» WORK INSTRUCTIONS
Where a line holds the word "iPureIntro", copy that line from the data below.

» INFORMATION SUPPLIED
(* ===== verification/RwCritical.v ===== *)
(** What a readers/writers lock means for a program that uses it, stated on the
    interleaving semantics alone: writers have the region to themselves, and
    readers, of which there may be many at a time, find it as the writers left it. *)
From S2P Require Import Prelude Task TaskLogic UMutex UList UCond URwlock URwSpec Alone Critical.
From iris.proofmode Require Import proofmode.
From iris.program_logic Require Import weakestpre adequacy.
From iris.base_logic.lib Require Import ghost_map ghost_var invariants token.
#[local] Open Scope Z_scope.

Section rwlock.
Context `{!Globals}.

(** What the threads may do with the region: read it with a reader's lock, change
    it with a writer's. *)
Inductive rw_section (rw : addr) (D : gset Z) (I : gmap Z Z -> Prop) : forall A : Type, prog A -> Prop :=
  | read_section {A} (c : prog A) : reads_alone D I c -> rw_section rw D I A (rwlock_lock rw RWLOCK_READ;; x ← c; rwlock_unlock rw;; Ret x)
  | write_section {A} (c : prog A) : respects D I c -> rw_section rw D I A (rwlock_lock rw RWLOCK_WRITE;; x ← c; rwlock_unlock rw;; Ret x).

(** The words of a lock nobody has, as [rwlock_init] leaves them. *)
Definition rw_words (rw tid : Z) : list (Z * Z) :=
  [(rw_list rw, NULL); (mutex_lock_state (rw_list_manipulation rw), UNLOCKED); (mutex_tid (rw_list_manipulation rw), tid)].

(** The list is empty, or the record at its head is a reader's. *)
Definition no_writer (rw : addr) (s : task) : Prop :=
  tmem s !! rw_list rw = Some NULL \/
  exists node rec, tmem s !! rw_list rw = Some node /\ tmem s !! node_data node = Some rec /\ tmem s !! rw_lock_type rec = Some RWLOCK_READ.
Definition rw_quiet (rw : addr) (s : task) : Prop :=
  tmem s !! mutex_lock_state (rw_list_manipulation rw) = Some UNLOCKED /\ no_writer rw s.

Section proofs.
Context `{!taskGS Σ, !tokenG Σ, !ghost_varG Σ nat, !ghost_varG Σ Qp, !ghost_mapG Σ Z (option rinfo)}.
Context (γa γt γ : gname) (rw : addr) (D : gset Z) (I : gmap Z Z -> Prop).

Definition rw_ready (t : Z) : iProp Σ := sleeping t false ∗ rw_ticket γt t.

Lemma rw_section_ok t {A} (m : prog A) Φ : rw_section rw D I A m -> is_rwlock γa γt (shared D I) γ rw -∗ rw_ready t -∗
  (∀ a, rw_ready t -∗ Φ a) -∗ wpt t m Φ.
Proof.
  pose proof (shared_split D I) as Hsplit. intros Hm. revert Φ. destruct Hm as [A c Hc|A c Hc]; iIntros (Φ) "#I [Hsl Htk] HΦ"; iApply wpt_bind.
  - iApply (rwlock_lock_ok γa γt _ Hsplit γ rw t false with "I Htk Hsl"). iIntros (q) "Hq HP Hsl". iApply wpt_bind.
    iApply (wpt_wand with "[HP]"); [by iApply (reads_alone_ok t c D I q with "HP")|]. iIntros (a) "HP". iApply wpt_bind.
    iApply (rwlock_unlock_ok γa γt _ Hsplit with "I Hq HP"). iIntros "Htk". iApply wpt_ret. iApply "HΦ". iFrame.
  - iApply (rwlock_lock_ok γa γt _ Hsplit γ rw t true with "I Htk Hsl"). iIntros (q) "Hq HP Hsl".
    iAssert ⌜q = 1%Qp⌝%I as %->; [iDestruct "Hq" as "[%Hq _]"; by rewrite Hq|]. rewrite shared_all. iApply wpt_bind.
    iApply (wpt_wand with "[HP]"); [by iApply (runs_alone_ok t c D I (fun _ => I) with "HP")|]. iIntros (a) "HP". iApply wpt_bind.
    rewrite -shared_all. iApply (rwlock_unlock_ok γa γt _ Hsplit with "I Hq HP"). iIntros "Htk". iApply wpt_ret. iApply "HΦ". iFrame.
Qed.

(** Without a writer the lock has a share of the region left. *)
Lemma rw_res_quiet s : rw_res γt (shared D I) rw -∗ task_interp s -∗ ⌜no_writer rw s -> I (region D (tmem s))⌝.
Proof.
  iIntros "(%L & %M & (%head & Hh & HL & HR) & _ & _ & (%o & %Ho & Hrem)) Hs". destruct o as [p|].
  { iDestruct (shared_read with "Hrem Hs") as %Hi. by iPureIntro. }
  iDestruct "Hrem" as %(w & L' & -> & Hw & _). iDestruct (ring_nonnull with "HL") as %Hpos.
  iAssert ⌜head = i_node (q_info w)⌝%I as %Hhead; [by iDestruct "HL" as "[-> _]"|].
  change (rw_entries (w :: L')) with ((i_node (q_info w), i_rec (q_info w)) :: rw_entries L').
  iDestruct (ring_item _ _ _ [] with "HL") as "[Hd _]". iDestruct "HR" as "[Hr _]". iDestruct (rec_type with "Hr") as "[Ht _]".
  iDestruct "Hs" as "[Hm _]". iDestruct (ghost_map_lookup with "Hm Hh") as %H1. iDestruct (ghost_map_lookup with "Hm Hd") as %H2.
  iDestruct (ghost_map_lookup with "Hm Ht") as %H3. iPureIntro. rewrite Hw in H3. intros [Hn|(n & r & Hn & Hr & Hty)].
  - rewrite H1 in Hn. injection Hn as Hn. unfold NULL in Hn. lia.
  - rewrite H1 in Hn. injection Hn as <-. rewrite Hhead H2 in Hr. injection Hr as <-. by rewrite H3 in Hty.
Qed.

End proofs.

(** The resources of the logic. *)
Definition rwΣ : gFunctors := #[libΣ; ghost_varΣ Qp; ghost_mapΣ Z (option rinfo)].

(** C6. The readers/writers locks of the thread library exclude.  Threads read a
    region only between [rwlock_lock(rw, RWLOCK_READ)] and [rwlock_unlock(rw)],
    with code that, run alone on a region that satisfies [I], only reads it; and
    change it only under [RWLOCK_WRITE], with code that, run alone, keeps [I] (and
    may break it in between).  In every state of every schedule no thread
    crashes, so that readers never meet a region that does not satisfy [I]; and
    when the lock's own mutex is free and the list is empty or led by a reader,
    the region satisfies [I].  The queue of records, the condition variables in
    them, the hand-over to a writer or to a row of readers and the heap they live
    on are all part of the run. *)
Theorem rwlock_excludes (rw tid tida : Z) (D : gset Z) (I : gmap Z Z -> Prop) ths s ths' s'
    (Hrw : 0 < rw) (Halloc : alloc_mutex <> NULL)
    (Hnd : NoDup (rw_words rw tid ++ alloc_words tida).*1)
    (Hmem : forall x, x ∈ rw_words rw tid ++ alloc_words tida -> tmem s !! x.1 = Some x.2 /\ x.1 ∉ D)
    (Hcl : clients (rw_section rw D I) D I ths s)
    (Hrun : rtc (Task.step false) (ths, s) (ths', s')) :
  Forall (fun th => ~ crashed false th s') ths' /\ (rw_quiet rw s' -> I (region D (tmem s'))).
Proof.
  destruct Hcl as [Hths Hnt Hids Hsl HD HI]. set (T := list_to_set (thread_id <$> ths) : gset Z).
  apply and_comm. apply (task_adequacy rwΣ ths s ths' s' (fun s => rw_quiet rw s -> I (region D (tmem s)))); [done..| |done].
  iIntros (HG) "Hmem Hths _". iDestruct (region_take D with "Hmem") as "[HR Hrest]".
  iDestruct (take_words _ _ Hnd with "Hrest") as "Hw".
  { intros x Hx. apply map_lookup_filter_Some. exact (Hmem x Hx). }
  iDestruct "Hw" as "[(Hl & Hst & Htid & _) (Ha & Hat & _)]". cbn [fst snd].
  iMod (ghost_map_alloc (gset_to_gmap (None : option rinfo) T)) as (γt) "[HA Htk]".
  iMod (mutex_make alloc_mutex True with "[//] Ha Hat") as (γa) "#Ha"; [done|done|].
  iMod (rwlock_make γa γt (shared D I) rw _ tid with "Ha [HR] HA Hl Hst Htid") as (γ) "#Hrwl"; [done| | |].
  { intros t i Hl. apply lookup_gset_to_gmap_Some in Hl as [_ Hn]. done. }
  { rewrite shared_all. iExists _. iFrame "HR". iPureIntro. split; [by apply region_dom|done]. }
  iModIntro. iSplitL "Hths Htk".
  - rewrite big_sepM_gset_to_gmap /T big_sepS_list_to_set; [|done]. rewrite big_sepL_fmap. iCombine "Hths Htk" as "H". rewrite -big_sepL_sep.
    iApply (big_sepL_impl with "H"). iIntros "!>" (i th Hi) "H". apply list_elem_of_lookup_2 in Hi. rewrite Forall_forall in Hths.
    iApply (disciplined_ok (rw_section rw D I) _ (rw_ready γt) with "Hrwl H"); [|by apply Hths|by iIntros (a) "_"].
    intros B c Ψ Hc. by apply rw_section_ok.
  - iIntros (s2) "Hs2". iDestruct "Hrwl" as "(_ & _ & [_ Hinv])". iInv "Hinv" as (st otid) "(>Hst & _ & Hcase)" "_".
    iAssert ⌜tmem s2 !! mutex_lock_state (rw_list_manipulation rw) = Some st⌝%I as %Hst.
    { iDestruct "Hs2" as "[Hm _]". iApply (ghost_map_lookup with "Hm Hst"). }
    iDestruct "Hcase" as "[>->|(_ & _ & HR)]".
    + iApply fupd_mask_intro; [set_solver|]. iIntros "_". iPureIntro. intros [Hx _]. rewrite Hst in Hx. by vm_compute in Hx.
    + iAssert (▷ ⌜no_writer rw s2 -> I (region D (tmem s2))⌝)%I with "[HR Hs2]" as ">%Hq"; [iNext; iApply (rw_res_quiet with "HR Hs2")|].
      iApply fupd_mask_intro; [set_solver|]. iIntros "_". iPureIntro. intros [_ Hx]. by apply Hq.
Qed.

End rwlock.

(** ** Concrete clients *)

#[local] Instance demo_globals : Globals := {| alloc_mutex := 2000 |}.

(** A reader that would crash if it ever saw the word odd. *)
Definition demo_look : prog Z := x ← load demo_word; if decide (Z.even x = true) then Ret x else load 0.
Definition demo_reader : prog unit :=
  loop (fun _ : unit => (rwlock_lock 1000 RWLOCK_READ;; x ← demo_look; rwlock_unlock 1000;; Ret x);; Ret (inl tt)) tt.
Definition demo_writer : prog unit :=
  loop (fun _ : unit => (rwlock_lock 1000 RWLOCK_WRITE;; x ← demo_section; rwlock_unlock 1000;; Ret x);; Ret (inl tt)) tt.

Lemma demo_look_reads : reads_alone demo_region demo_even demo_look.
Proof.
  intros μ n c' Hd HI Hn. assert (is_Some (μ !! demo_word)) as [v Hv] by (apply elem_of_dom; rewrite Hd; set_solver).
  unfold demo_even in HI. rewrite Hv in HI. cbn in HI. apply Z.even_spec in HI.
  destruct n as [|n]; [injection Hn as <-; left; cbn; rewrite Hv; by eexists|].
  cbn in Hn. rewrite Hv in Hn. cbn in Hn. rewrite decide_True in Hn; [|done].
  destruct n as [|n]; [injection Hn as <-; right; by eexists|done].
Qed.

Definition demo_rw_threads : list thread := [Thread 1 demo_writer; Thread 2 demo_reader; Thread 3 demo_reader].
Definition demo_rw_words : list (Z * Z) := rw_words 1000 (-1) ++ alloc_words (-1).
Definition demo_rw_task : task := Task (list_to_map ((demo_word, 0) :: demo_rw_words)) ∅ ∅ {[1; 2; 3]} None.

Lemma demo_rw_clients : clients (rw_section 1000 demo_region demo_even) demo_region demo_even demo_rw_threads demo_rw_task.
Proof.
  assert (Hr : disciplined (rw_section 1000 demo_region demo_even) demo_reader).
  { apply disciplined_loop. intros _. apply disciplined_bind; [|intros; apply disciplined_ret]. apply disciplined_section, read_section, demo_look_reads. }
  assert (Hw : disciplined (rw_section 1000 demo_region demo_even) demo_writer).
  { apply disciplined_loop. intros _. apply disciplined_bind; [|intros; apply disciplined_ret]. apply disciplined_section, write_section, demo_respects. }
  split.
  - repeat (apply Forall_cons; split; [assumption|]). constructor.
  - apply (bool_decide_unpack _). by vm_compute.
  - intros th [->|[->|[->|[]%elem_of_nil]%elem_of_cons]%elem_of_cons]%elem_of_cons; cbn; set_solver.
  - done.
  - apply (bool_decide_unpack _). by vm_compute.
  - unfold demo_even, region. assert (filter (fun x => x.1 ∈ demo_region) (tmem demo_rw_task) !! demo_word = Some 0) as ->.
    { apply map_lookup_filter_Some. split; [by vm_compute|set_solver]. }
    by exists 0.
Qed.

(** The writer is stopped in the middle of its section, both readers queue up
    behind it and sleep; it hands the lock to both of them and queues up again,
    and one of them reads. *)
Definition demo_rw_start : config := (demo_rw_threads, demo_rw_task).
Definition demo_rw_schedule : list (nat * Task.choice) :=
  plan false 0 (turns [(0, 36); (1, 100); (2, 100); (0, 108); (1, 10)]%nat) demo_rw_start.
(** The lock's mutex, the type of the record at the head of its list, and the word. *)
Definition demo_rw_shows (cf : config) : option Z * option Z * option Z * option Z :=
  let m := tmem cf.2 in
  (m !! mutex_lock_state (rw_list_manipulation 1000), m !! rw_list 1000,
   n ← m !! rw_list 1000; r ← m !! node_data n; m !! rw_lock_type r, m !! demo_word).

Lemma rwlock_excludes_witness :
  exists ths' s', rtc (Task.step false) demo_rw_start (ths', s') /\ tmem s' !! demo_word = Some 2 /\ rw_quiet 1000 s' /\
    Forall (fun th => ~ crashed false th s') ths' /\ demo_even (region demo_region (tmem s')).
Proof.
  destruct (run_reaches false demo_rw_start demo_rw_schedule demo_rw_shows (Some UNLOCKED, Some 74000, Some RWLOCK_READ, Some 2))
    as ([ths' s'] & H1 & H2); [vm_compute; reflexivity|]. unfold demo_rw_shows in H2. cbn [snd] in H2. injection H2 as H2 H3 H4 H5.
  assert (Hq : rw_quiet 1000 s').
  { split; [exact H2|]. right. rewrite H3 in H4. cbn in H4. destruct (tmem s' !! node_data 74000) as [r|] eqn:Hr; [|done].
    by exists 74000, r. }
  destruct (rwlock_excludes 1000 (-1) (-1) demo_region demo_even demo_rw_threads demo_rw_task ths' s') as [H6 H7].
  - done.
  - done.
  - apply (bool_decide_unpack _). vm_compute. reflexivity.
  - intros x Hx. change (x ∈ demo_rw_words) in Hx. repeat (apply elem_of_cons in Hx as [->|Hx];
      [split; [vm_compute; reflexivity|apply not_elem_of_singleton; by vm_compute]|]). by apply not_elem_of_nil in Hx.
  - apply demo_rw_clients.
  - exact H1.
  - exists ths', s'. repeat split; try assumption; try apply Hq. apply H7, Hq.
Defined.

» TASK ANSWER
  { iDestruct (shared_read with "Hrem Hs") as %Hi. by iPureIntro. }
  iDestruct (ghost_map_lookup with "Hm Ht") as %H3. iPureIntro. rewrite Hw in H3. intros [Hn|(n & r & Hn & Hr & Hty)].
  { rewrite shared_all. iExists _. iFrame "HR". iPureIntro. split; [by apply region_dom|done]. }
    + iApply fupd_mask_intro; [set_solver|]. iIntros "_". iPureIntro. intros [Hx _]. rewrite Hst in Hx. by vm_compute in Hx.
      iApply fupd_mask_intro; [set_solver|]. iIntros "_". iPureIntro. intros [_ Hx]. by apply Hq.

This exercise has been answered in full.